EXERCISE OBJECTIVE
Beneath this line are the data; copy exactly the part of them that opens with the line containing "else if operation =s OperationHeartbeat" and closes with the line containing "unfold releaseLeaseScript, GETopt, DEL, mbind, Rcmd_bind", and only that part.
....
(* ===== verification/DirectoryClient.v ===== *)
(** * The directory lifecycle client (internal/directoryclient)

    One client talks to one directory: a status document is read to agree on a
    protocol version, then a signed register, heartbeat or unregister request of
    that version is sent and its answer checked against a closed vocabulary.

    [clientError] is the error of a call: a plain error (sentinels compared with
    [errors.Is]) or a validated [ProtocolError].  Parameters: [mime.ParseMediaType],
    [http.ParseTime], [mail.ParseAddress], the size of an RSA key, and the steps of
    common-fate/httpsig (derive, canonicalize, sign, include).  The options that
    only tests set ([HTTPClient], [Now], [Nonce]) are the production ones. *)

From S2P Require Import Prelude GoStrings GoUrl Sha256 GoTime Redis World Json NetAddr Signer ActivityModel.
From S2P Require Import DirectoryOrigin DirectoryProfile DirectoryStore.

(** ** Vocabulary (vocabulary.go) *)

Definition ProtocolVersion : Z := 1.
Definition ProtocolVersion2 : Z := 2.
Definition ProtocolVersion3 : Z := 3.
Definition MaximumLifecycleProtocolVersions : Z := 8.
Definition MaximumParticipatingInstanceCount : Z := 10000000.
Definition OperationRegister : string := "register".
Definition OperationHeartbeat : string := "heartbeat".
Definition OperationUnregister : string := "unregister".
Definition operationValid (operation : string) : bool :=
  oneOf operation [OperationRegister; OperationHeartbeat; OperationUnregister].
Definition outcomeValidFor (outcome operation : string) : bool :=
  if operation =s OperationRegister then oneOf outcome ["created"; "updated"; "unchanged"]
  else if operation =s OperationHeartbeat then outcome =s "recorded"
  else if operation =s OperationUnregister then oneOf outcome ["removed"; "absent"]
  else false.
Lemma Release_owned w w' r : owned w → Release lease w = (w', Done r) → rs_ms (w_redis w') < D →
  db_keys (rs_db (w_redis w')) !! lk = None ∧ stateEntry w' = stateEntry w
  ∧ rs_ms (w_redis w) ≤ rs_ms (w_redis w').
Proof.
  intros Ho E Ht. unfold Release in E. cbn [leaseKey leaseValue] in E. apply bind_inv in E as (w1 & x & E & Er).
  injection Er as <- <-. apply redis_step in E as (-> & Hd & Hm & Hc).
  destruct (owned_find w _ Ho Ht) as (exp & He & Hf).
  unfold releaseLeaseScript, GETopt, DEL, mbind, Rcmd_bind in Hd.
  rewrite (held_asString _ _ _ _ _ Hf), decide_True in Hd by done. simpl in Hd.
  split; [by rewrite Hd; simpl; rewrite lookup_delete_eq|]. split; [|done].
  unfold stateEntry. rewrite Hd. simpl. apply lookup_delete_ne, directoryKey_lease_state.
Qed.
Lemma record_kept b r d w w' u : whenEnabled b (RecordDirectory r d) w = (w', Done u) → kept w w'.
Proof.
  unfold whenEnabled. destruct b; [|intros [= <- _]; reflexivity]. intros (w1 & x & E & [= <- _])%bind_inv.
  unfold RecordDirectory, increment in E. change (1 <? 1) with false in E. cbv iota in E.
  unfold bindErr in E. apply bind_inv in E as (w2 & y & E & Er).
  assert (w1 = w2) as -> by (by destruct y; injection Er as <- _).
  eapply (touches_kept (λ k, k = OperationalMetricsKey)); [by apply touches_HINCRBY| | |exact E];
    intros Hk; symmetry in Hk; by apply metricsKey_directoryKey in Hk.
Qed.
Lemma netOnly_kept w w' : netOnly w w' → kept w w'.
Proof.
  intros ((Hr & _ & Hc & _) & _). unfold kept, owned, stateEntry. rewrite Hr. repeat split; [tauto|lia|done].
Qed.
End owned.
....
SOLUTION FOR THIS EXERCISE
  else if operation =s OperationHeartbeat then outcome =s "recorded"
  else if operation =s OperationUnregister then oneOf outcome ["removed"; "absent"]
  else false.
Lemma Release_owned w w' r : owned w → Release lease w = (w', Done r) → rs_ms (w_redis w') < D →
  db_keys (rs_db (w_redis w')) !! lk = None ∧ stateEntry w' = stateEntry w
  ∧ rs_ms (w_redis w) ≤ rs_ms (w_redis w').
Proof.
  intros Ho E Ht. unfold Release in E. cbn [leaseKey leaseValue] in E. apply bind_inv in E as (w1 & x & E & Er).
  injection Er as <- <-. apply redis_step in E as (-> & Hd & Hm & Hc).
  destruct (owned_find w _ Ho Ht) as (exp & He & Hf).
  unfold releaseLeaseScript, GETopt, DEL, mbind, Rcmd_bind in Hd.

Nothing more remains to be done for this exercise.